(* ===== verification/SqlStrings.v ===== *)
(** The string functions of SQL, [src/sql/functions/string_functions.cpp], and the operator LIKE,
    [src/sql/operators/string_operators.cpp].

    A string is here its bytes and its NULL flag; that a [VarlenEntry] carries the bytes is the concern of
    [SqlValues].  A function that forms a string from a pointer and a length copies or refers to the bytes
    there: where they are not all bytes of the strings it was given, the result is [None], as it is where a
    loop does not end.  A length becomes a [uint32_t] when a string is made. *)
From S2P Require Import Prelude Buffer CTypes SqlValues SqlFunctions.

Local Open Scope list_scope.
Local Open Scope Z_scope.

(** A string: what a [StringVal] shows of itself. *)
Definition Text := Val (list Z).
Definition text_of (s : StringVal) : Text := mkVal (is_null s) (GetContent (val s)).
Definition Text_of (s : list Z) : Text := mkVal false s.
Definition Text_Null : Text := mkVal true [].
Definition len (s : Text) : Z := Z.of_nat (length (val s)).

(** [StringVal(ptr, len)], where [mem] are the bytes from the pointer on. *)
Definition make (mem : list Z) (len : Z) : option Text :=
  let n := wrapu 32 len in
  if n <=? Z.of_nat (length mem) then Some (mkVal false (take (Z.to_nat n) mem)) else None.
(** A pointer into a string, [n] bytes behind its start; one past the end is still a pointer. *)
Definition at_ (s : list Z) (n : Z) : option (list Z) :=
  if (0 <=? n) && (n <=? Z.of_nat (length s)) then Some (drop (Z.to_nat n) s) else None.

(** * Functions *)

Definition Concat (inputs : list Text) : option Text :=
  let strings := map val (List.filter (fun s => negb (is_null s)) inputs) in
  let length := foldl (fun n s => n + Z.of_nat (length s)) 0 strings in
  if length =? 0 then Some (Text_of []) else make (concat strings) length.

Definition Substring (str : Text) (pos n : Integer) : option Text :=
  if is_null str || is_null pos || is_null n then Some Text_Null
  else
    let start := Z.max (val pos) 1 in
    end_ ← int64_op Z.add (val pos) (Z.min (len str) (val n));
    if end_ <? val pos then Some Text_Null
    else if end_ <? 1 then Some (Text_of [])
    else p ← at_ (val str) (start - 1); make p (end_ - start).
(** To the end of the string. *)
Definition Substring_from (str : Text) (pos : Integer) : option Text :=
  Substring str pos (Integer_of (2 ^ 63 - 1)).
(** [elem] are the bytes of the element. *)
Definition push_back (elem : list Z) (v : ChunkedVector) : option ChunkedVector :=
  '(dest, v) ← append v;
  h ← put dest (take (Z.to_nat (element_size v)) elem) (heap v); Some (set_heap h v).

Definition pop_back (v : ChunkedVector) : option ChunkedVector :=
  back ← last (chunks_ v);
  v ← (if bool_decide (position_ v = Some (back, 0)) then erase_chunk_at_back v else Some v);
  p ← position_ v;
  Some (set_size (num_elements_ v - 1) (set_position (Some (p.1, p.2 - element_size v)) (end_ v) v)).

Definition clear (v : ChunkedVector) : ChunkedVector :=
  set_size 0 (set_position None None (deallocate_all_chunks v)).

(** An offset from a null pointer stays null here. *)
Definition advance (n : Z) (p : option pointer) : option pointer := q ← p; Some (q.1, q.2 + n).
Definition append_many (n : Z) (v : ChunkedVector) : option ChunkedVector :=
  let vacancies := kNumElementsPerChunk - chunk_position (size v) in
  v ← (if n >? vacancies then
         let v := allocate_chunks (n - vacancies) v in
         back ← last (chunks_ v);
         Some (set_position (Some (back, element_size v * chunk_position (n - vacancies)))
                            (Some (back, chunk_alloc_size (element_size v))) v)
       else Some (set_position (advance (element_size v * n) (position_ v)) (end_ v) v));
  Some (set_size (num_elements_ v + n) v).
Definition erase_many (n : Z) (v : ChunkedVector) : option ChunkedVector :=
  let chunk_idx := chunk_index n in
  let keep := Z.to_nat (chunk_idx + 1) in
  let v := foldl (fun v c => deallocate_chunk c v) v (drop keep (chunks_ v)) in
  let v := set_chunks (take keep) v in
  back ← last (chunks_ v);
  Some (set_size n (set_position (Some (back, element_size v * chunk_position n)) (Some (back, chunk_alloc_size (element_size v))) v)).
Definition resize (new_size : Z) (v : ChunkedVector) : option ChunkedVector :=
  let len := size v in
  if new_size >? len then append_many (new_size - len) v
  else if new_size <? len then erase_many new_size v else Some v.
End operations.

(** [operator[]]. *)
Definition index (idx : Z) (v : ChunkedVector) : option pointer :=
  c ← chunks_ v !! Z.to_nat (chunk_index idx); Some (c, element_size v * chunk_position idx).
(** [at] throws for an index behind the size; the outer [None] is the exception. *)
Definition at_ (idx : Z) (v : ChunkedVector) : option (option pointer) :=
  if idx >? size v then None else Some (index idx v).
Definition front (v : ChunkedVector) : option pointer := c ← chunks_ v !! 0%nat; Some (c, 0).
Definition back (v : ChunkedVector) : option pointer := index (size v - 1) v.
(** The bytes of an element. *)
Definition element (idx : Z) (v : ChunkedVector) : option (list Z) := p ← index idx v; get p (element_size v) (heap v).

(** * Iterators

    [chunk_iter_] is an index into the vector's chunks, which do not change while an iterator is used;
    [chunk_start_] is then zero and [chunk_end_] their number.  [first_] and [last_] are the start and the end
    of the chunk. *)
Record iterator := mkIterator {
  curr_ : pointer; first_ : pointer; last_ : pointer; chunk_iter_ : Z; chunk_list : list chunk; it_element_size_ : Z
}.
(* ===== verification/HashTable.v ===== *)
(** The chaining hash table, [src/include/sql/chaining_hash_table.h] and [src/sql/chaining_hash_table.cpp], with
    concurrent insertions and its iterators.

    A pointer is the number its bits are; the entries that pointers lead to are a store.  What follows a null
    pointer, or reads outside of the directory, is [None].  The payload of an entry is left out.  A thread
    that inserts concurrently is a state machine: one step for each access to shared memory, taken in any order,
    as the sequentially consistent memory of the model has it. *)
From Stdlib Require Import SpecFloat.
From S2P Require Import Prelude BitUtil CTypes.

Local Open Scope list_scope.
Local Open Scope Z_scope.

Definition kNumTagBits : Z := 16.
Definition kNumPointerBits : Z := 8 * 8 - kNumTagBits.
Definition kMaskPointer : Z := Z.shiftr (wrapu 64 (Z.lnot 0)) kNumTagBits.
Definition kMaskTag : Z := wrapu 64 (Z.shiftl (wrapu 64 (Z.lnot 0)) kNumPointerBits).
Definition kMinTableSize : Z := 8.
Definition kDefaultVectorSize : nat := 2048.
Definition nullptr : Z := 0.

Record HashTableEntry := mkEntry { next : Z; hash : Z }.
Abbreviation store := (gmap Z HashTableEntry).

(** [UseTags] is the template's parameter; it does not change. *)
Record ChainingHashTable := mkTable {
  entries_ : list Z;
  mask_ : Z;
  capacity_ : Z;
  load_factor_ : spec_float;
  num_elements_ : Z
}.

(** [llvm::PowerOf2Ceil]. *)
Class PowerOps := { powerOf2Ceil : Z -> Z }.
Class PowerOpsSpec `{PowerOps} := {
  powerOf2Ceil_spec v : 0 < v <= 2 ^ 63 -> powerOf2Ceil v = 2 ^ Z.log2_up v
}.

Definition new_table (load_factor : spec_float) : ChainingHashTable := mkTable [] 0 0 load_factor 0.
Definition GetCapacity (t : ChainingHashTable) : Z := capacity_ t.
Definition GetElementCount (t : ChainingHashTable) : Z := num_elements_ t.
Definition IsEmpty (t : ChainingHashTable) : bool := GetElementCount t =? 0.
Definition GetTotalMemoryUsage (t : ChainingHashTable) : Z := wrapu 64 (8 * GetCapacity t).

(** The directory is mapped anew and is zero; the mapping is taken to succeed. *)
Definition SetSize `{PowerOps} (new_size : Z) (t : ChainingHashTable) : ChainingHashTable :=
  let new_size := Z.max new_size kMinTableSize in
  let next_size := powerOf2Ceil new_size in
  let next_size := if SFltb (float_of_Z float_t next_size) (SFdiv 24 128 (float_of_Z float_t new_size) (load_factor_ t))
                   then wrapu 64 (next_size * 2) else next_size in
  mkTable (replicate (Z.to_nat next_size) nullptr) (wrapu 64 (next_size - 1)) next_size (load_factor_ t) 0.

Definition BucketPosition (h : Z) (t : ChainingHashTable) : Z := Z.land h (mask_ t).
Definition UntagPointer (entry : Z) : Z := Z.land entry kMaskPointer.
Definition TagHash (h : Z) : Z := Z.shiftl 1 (Z.shiftr h (8 * 8 - 4) + kNumPointerBits).
Definition UpdateTag (tagged_old_entry untagged_new_entry : Z) (s : store) : option Z :=
  e ← s !! untagged_new_entry;
  Some (Z.lor (Z.lor (Z.land untagged_new_entry kMaskPointer) (Z.land tagged_old_entry kMaskTag)) (TagHash (hash e))).

Definition head_of (pos : Z) (t : ChainingHashTable) : option Z := entries_ t !! Z.to_nat pos.
Definition set_head (pos p : Z) (t : ChainingHashTable) : ChainingHashTable :=
  mkTable (<[Z.to_nat pos := p]> (entries_ t)) (mask_ t) (capacity_ t) (load_factor_ t) (num_elements_ t).
Definition set_next (entry p : Z) (s : store) : option store :=
  e ← s !! entry; Some (<[entry := mkEntry p (hash e)]> s).
Definition AddElementCount (v : Z) (t : ChainingHashTable) : ChainingHashTable :=
  mkTable (entries_ t) (mask_ t) (capacity_ t) (load_factor_ t) (wrapu 64 (num_elements_ t + v)).
Definition Sort (s : Sorter) : Sorter :=
  if IsSorted s || IsEmpty s then s
  else mkSorter (tuple_storage_ s) (owned_tuples_ s) (cmp_fn_ s) (sort (cmp_fn_ s) (tuples_ s)) true.

(** ** The parallel sort *)

(** With debugging and without. *)
Definition kDefaultMinTuplesForParallelSort (NDEBUG : bool) : nat := if NDEBUG then 100 * 100 else 10 * 100.

(** A package of merging work: ranges of sorted tuples, and where in the output the merged ones go. *)
Record MergeWork := mkWork { input_ranges : list (list T); destination : nat }.

Definition nth_sorted (l : list T) (i : nat) : option T := l !! i.
Definition splitters_of (sorters : list Sorter) : option (list (list T)) :=
  let n := length sorters in
  mapM (fun i => mapM (fun s => nth_sorted (tuples_ s) ((i + 1) * (GetTupleCount s / n))) sorters) (seq 0 (n - 1)).

(** The packages, one for each row of splitters: in each sorter the range from where the package before ended up to the first tuple
    greater than the median of the row; the last package goes to the end. *)
Fixpoint merge_packages (cmp_fn : T -> T -> bool) (n : nat) (rows : list (list T)) (rests : list (list T)) (write_pos : nat) : option (list MergeWork) :=
  match rows with
  | [] => Some []
  | row :: rows' =>
      splitter ← sort cmp_fn row !! (n / 2);
      let ends := map (fun l => match rows' with [] => length l | _ => upper_bound cmp_fn splitter l end) rests in
      let ranges := zip_with (fun e l => take e l) ends rests in
      let work := mkWork (filter (fun l => l <> []) ranges) write_pos in
      more ← merge_packages cmp_fn n rows' (zip_with (fun e l => drop e l) ends rests) (write_pos + sum_list ends);
      Some (work :: more)
  end.

(** The ranges are in a priority queue by their first tuples; no range in it is empty. *)
Definition heap_cmp (cmp_fn : T -> T -> bool) (l r : list T) : bool :=
  match l, r with x :: _, y :: _ => negb (cmp_fn x y) | _ :: _, [] => true | [], _ => false end.
Fixpoint merge (fuel : nat) (cmp_fn : T -> T -> bool) (queue : list (list T)) : option (list T) :=
  match queue with
  | [] => Some []
  | top :: _ =>
      match fuel, top with
      | S fuel', x :: rest =>
          queue ← pop_heap (heap_cmp cmp_fn) queue;
          queue ← (match rest with [] => Some queue | _ => push_heap (heap_cmp cmp_fn) (queue ++ [rest]) end);
          out ← merge fuel' cmp_fn queue; Some (x :: out)
      | _, _ => None
      end
  end.
Definition merged_ranges (cmp_fn : T -> T -> bool) (ranges : list (list T)) : option (list T) :=
  queue ← make_heap (heap_cmp cmp_fn) ranges; merge (length (concat ranges)) cmp_fn queue.
Definition do_work (cmp_fn : T -> T -> bool) (work : MergeWork) (out : list (option T)) : option (list (option T)) :=
  merged ← merged_ranges cmp_fn (input_ranges work);
  if Nat.leb (destination work + length merged) (length out) then
    Some (take (destination work) out ++ map Some merged ++ drop (destination work + length merged) out)
  else None.
Fixpoint do_all (cmp_fn : T -> T -> bool) (works : list MergeWork) (out : list (option T)) : option (list (option T)) :=
  match works with [] => Some out | w :: ws => out ← do_work cmp_fn w out; do_all cmp_fn ws out end.

(** [SortParallel]: the sorters of the threads are given; [schedule] is the order in which the packages of
    work are done.  The tuples are moved out of the sorters, which are returned too. *)
Definition moved_out (s : Sorter) : Sorter := mkSorter [] (owned_tuples_ s) (cmp_fn_ s) [] (sorted_ s).
Definition SortParallel (NDEBUG : bool) (sorters : list Sorter) (schedule : list MergeWork -> list MergeWork) (s : Sorter) : option (Sorter * list Sorter) :=
  let tl_sorters := filter (fun s => IsEmpty s = false) sorters in
  if Nat.eqb (length tl_sorters) 0 then Some (mkSorter (tuple_storage_ s) (owned_tuples_ s) (cmp_fn_ s) (tuples_ s) true, tl_sorters) else
  let num_tuples := sum_list (map GetTupleCount tl_sorters) in
  let owned := owned_tuples_ s ++ map tuple_storage_ tl_sorters in
  if Nat.eqb (length tl_sorters) 1 || Nat.ltb num_tuples (kDefaultMinTuplesForParallelSort NDEBUG) then
    Some (Sort (mkSorter (tuple_storage_ s) owned (cmp_fn_ s) (tuples_ s ++ concat (map tuples_ tl_sorters)) (sorted_ s)), map moved_out tl_sorters)
  else
    let tl_sorters := map Sort tl_sorters in
    rows ← splitters_of tl_sorters;
    works ← merge_packages (cmp_fn_ s) (length tl_sorters) rows (map tuples_ tl_sorters) 0;
    out ← do_all (cmp_fn_ s) (schedule works) (take num_tuples (map Some (tuples_ s) ++ replicate (num_tuples - length (tuples_ s)) None));
    l ← mapM id out;
    Some (mkSorter (tuple_storage_ s) owned (cmp_fn_ s) l true, map moved_out tl_sorters).
Definition SortTopKParallel (NDEBUG : bool) (sorters : list Sorter) (schedule : list MergeWork -> list MergeWork) (top_k : nat) (s : Sorter) : option (Sorter * list Sorter) :=
  '(s, sorters) ← SortParallel NDEBUG sorters schedule s;
  Some (if Nat.ltb top_k (GetTupleCount s) then set_tuples (take top_k (tuples_ s)) s else s, sorters).

(** ** Iterators *)

Record SorterIterator := mkIterator { iter_ : nat; end_ : nat; rows_ : list T }.
Definition new_iterator (s : Sorter) : SorterIterator := mkIterator 0 (length (tuples_ s)) (tuples_ s).
Definition HasNext (it : SorterIterator) : bool := negb (Nat.eqb (iter_ it) (end_ it)).
Definition Next (it : SorterIterator) : SorterIterator := mkIterator (S (iter_ it)) (end_ it) (rows_ it).
Definition NumRemaining (it : SorterIterator) : nat := end_ it - iter_ it.
Definition AdvanceBy (n : nat) (it : SorterIterator) : SorterIterator :=
  if Nat.ltb (NumRemaining it) n then mkIterator (end_ it) (end_ it) (rows_ it) else mkIterator (iter_ it + n) (end_ it) (rows_ it).
Definition GetRow (it : SorterIterator) : option T := rows_ it !! iter_ it.

(** What clients do: a top-k query inserts one tuple after the other; a loop reads the rows. *)
Fixpoint insert_top_k (top_k : nat) (xs : list T) (s : Sorter) : option Sorter :=
  match xs with
  | [] => Some s
  | x :: xs' => s ← AllocInputTupleTopKFinish top_k (AllocInputTupleTopK x top_k s); insert_top_k top_k xs' s
  end.
Fixpoint read_rows (fuel : nat) (it : SorterIterator) : option (list T) :=
  if negb (HasNext it) then Some [] else
  match fuel with
  | O => None
  | S fuel' => x ← GetRow it; rest ← read_rows fuel' (Next it); Some (x :: rest)
  end.
End sorter.

(** * Heaps *)

Section heaps.
Context {T : Type} (comp : T -> T -> bool) (R : T -> T -> Prop).
(** [R x y] is that [x] may be above [y]; all that the comparison says must be true of it. *)
Class Above : Prop := {
  above_trans x y z : R x y -> R y z -> R x z;
  above_true x y : comp x y = true -> R y x;
  above_false x y : comp x y = false -> R x y
}.
Context `{Above}.

Lemma above_refl x : R x x.
Proof. destruct (comp x x) eqn:E; [by apply above_true|by apply above_false]. Qed.

Lemma parent_lt i : 0 < i -> parent i < i.
Proof. intros Hi. unfold parent. apply Nat.Div0.div_lt_upper_bound. lia. Qed.
Lemma parent_child i p : 0 < i -> parent i = p <-> i = 2 * p + 1 \/ i = 2 * p + 2.
Proof.
  intros Hi. unfold parent. pose proof (Nat.div_mod (i - 1) 2 ltac:(lia)) as D. pose proof (Nat.mod_upper_bound (i - 1) 2 ltac:(lia)) as M. lia.
Qed.

(** Every element whose parent is not before [top] is below its parent. *)
Definition heap_from (top : nat) (l : list T) : Prop :=
  forall i p x, 0 < i -> top <= parent i -> l !! i = Some x -> l !! parent i = Some p -> R p x.
(** The same up to what is at the hole. *)
Definition hole_ok (top hole : nat) (l : list T) : Prop :=
  (forall i p x, 0 < i -> top <= parent i -> i <> hole -> parent i <> hole -> l !! i = Some x -> l !! parent i = Some p -> R p x) /\
  (forall c p x, 0 < c -> parent c = hole -> 0 < hole -> top <= parent hole -> l !! c = Some x -> l !! parent hole = Some p -> R p x).
Inductive below (top : nat) : nat -> Prop :=
| below_top : below top top
| below_child i : 0 < i -> below top (parent i) -> below top i.

Lemma below_le top i : below top i -> top <= i.
Proof. induction 1 as [|i Hi _ IH]; [done|]. pose proof (parent_lt i Hi). lia. Qed.
Lemma below_parent top i : below top i -> i <> top -> 0 < i /\ below top (parent i) /\ top <= parent i.
Proof. intros [|i' Hi B] N; [done|]. split_and!; [done|done|by apply below_le]. Qed.

Lemma hole_any top hole v l : hole_ok top hole l -> hole_ok top hole (<[hole := v]> l).
Proof.
  intros [A B]. split.
  - intros i p x Hi Ht N1 N2 L1 L2. rewrite list_lookup_insert_ne in L1, L2 by done. by eapply (A i).
  - intros c p x Hc Ec Hh Ht L1 L2. pose proof (parent_lt hole Hh). pose proof (parent_lt c Hc). rewrite list_lookup_insert_ne in L1, L2 by lia. by eapply (B c).
Qed.

Lemma hole_fill top hole v l : hole_ok top hole l ->
  (forall p, 0 < hole -> top <= parent hole -> l !! parent hole = Some p -> R p v) ->
  (forall c x, 0 < c -> parent c = hole -> l !! c = Some x -> R v x) -> heap_from top (<[hole := v]> l).
Proof.
  intros [A B] U D i p x Hi Ht L1 L2. pose proof (parent_lt i Hi). destruct (decide (i = hole)) as [->|N1].
  - rewrite list_lookup_insert_eq in L1 by (by apply lookup_lt_Some in L1; rewrite length_insert in L1). injection L1 as <-.
    rewrite list_lookup_insert_ne in L2 by lia. by apply U.
  - rewrite list_lookup_insert_ne in L1 by done. destruct (decide (parent i = hole)) as [E|N2].
    + rewrite E in L2. rewrite list_lookup_insert_eq in L2 by (by apply lookup_lt_Some in L2; rewrite length_insert in L2). injection L2 as <-. by eapply (D i).
    + rewrite list_lookup_insert_ne in L2 by done. by eapply (A i).
Qed.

┄┄┄┄┄┄

Problem to solve.
Would you copy every line of the entries that includes the word "destruct"?

Reply to the exercise.
Proof. destruct (comp x x) eqn:E; [by apply above_true|by apply above_false]. Qed.
  intros [A B] U D i p x Hi Ht L1 L2. pose proof (parent_lt i Hi). destruct (decide (i = hole)) as [->|N1].
  - rewrite list_lookup_insert_ne in L1 by done. destruct (decide (parent i = hole)) as [E|N2].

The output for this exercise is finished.